Records from a data source
*** Begin section ***

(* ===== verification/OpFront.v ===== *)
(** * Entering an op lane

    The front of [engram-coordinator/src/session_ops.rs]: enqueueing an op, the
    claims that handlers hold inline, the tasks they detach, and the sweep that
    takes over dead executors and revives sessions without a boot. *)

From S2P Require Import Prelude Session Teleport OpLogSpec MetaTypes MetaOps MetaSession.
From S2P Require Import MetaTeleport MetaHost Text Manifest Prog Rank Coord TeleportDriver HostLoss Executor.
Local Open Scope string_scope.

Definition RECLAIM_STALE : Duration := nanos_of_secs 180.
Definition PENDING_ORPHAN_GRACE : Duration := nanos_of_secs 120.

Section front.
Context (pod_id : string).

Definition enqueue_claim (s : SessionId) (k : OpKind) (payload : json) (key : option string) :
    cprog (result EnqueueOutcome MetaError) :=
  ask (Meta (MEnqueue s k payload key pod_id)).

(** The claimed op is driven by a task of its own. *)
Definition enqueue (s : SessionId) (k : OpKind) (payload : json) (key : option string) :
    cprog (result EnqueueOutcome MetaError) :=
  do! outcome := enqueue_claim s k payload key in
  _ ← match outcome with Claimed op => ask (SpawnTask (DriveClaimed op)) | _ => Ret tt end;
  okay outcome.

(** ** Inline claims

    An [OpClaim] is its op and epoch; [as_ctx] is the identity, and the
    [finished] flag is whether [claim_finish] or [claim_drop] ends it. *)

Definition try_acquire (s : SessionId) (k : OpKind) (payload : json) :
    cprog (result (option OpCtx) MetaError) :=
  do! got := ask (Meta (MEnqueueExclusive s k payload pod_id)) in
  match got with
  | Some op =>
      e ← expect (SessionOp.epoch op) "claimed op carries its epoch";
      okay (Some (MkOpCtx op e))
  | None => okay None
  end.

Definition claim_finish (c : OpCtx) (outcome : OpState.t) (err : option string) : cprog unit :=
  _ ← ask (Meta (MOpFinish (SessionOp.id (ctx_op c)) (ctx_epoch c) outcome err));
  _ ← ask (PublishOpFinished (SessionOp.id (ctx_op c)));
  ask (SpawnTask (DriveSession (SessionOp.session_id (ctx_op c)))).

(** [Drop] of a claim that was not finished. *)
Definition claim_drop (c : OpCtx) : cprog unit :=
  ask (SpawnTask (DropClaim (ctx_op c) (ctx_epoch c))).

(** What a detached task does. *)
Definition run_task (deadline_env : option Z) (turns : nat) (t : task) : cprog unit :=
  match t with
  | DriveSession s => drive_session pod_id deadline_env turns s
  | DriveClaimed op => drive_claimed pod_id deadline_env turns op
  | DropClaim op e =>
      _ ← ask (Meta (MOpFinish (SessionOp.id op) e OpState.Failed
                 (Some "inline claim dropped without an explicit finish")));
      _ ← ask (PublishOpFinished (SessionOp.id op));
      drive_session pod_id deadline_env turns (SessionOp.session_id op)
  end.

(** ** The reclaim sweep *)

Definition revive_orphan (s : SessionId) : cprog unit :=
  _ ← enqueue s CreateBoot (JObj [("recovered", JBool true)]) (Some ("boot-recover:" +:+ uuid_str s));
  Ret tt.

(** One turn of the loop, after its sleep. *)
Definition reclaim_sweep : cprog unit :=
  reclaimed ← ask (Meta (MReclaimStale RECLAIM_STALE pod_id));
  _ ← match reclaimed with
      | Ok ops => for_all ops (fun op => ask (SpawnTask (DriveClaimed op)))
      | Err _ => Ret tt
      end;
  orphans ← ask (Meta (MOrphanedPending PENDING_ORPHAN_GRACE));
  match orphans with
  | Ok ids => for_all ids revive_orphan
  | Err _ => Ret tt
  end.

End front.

*** End section ***

## Exercise details
Your answer should be one number: how many lines above contain "Duration".

## Task result
2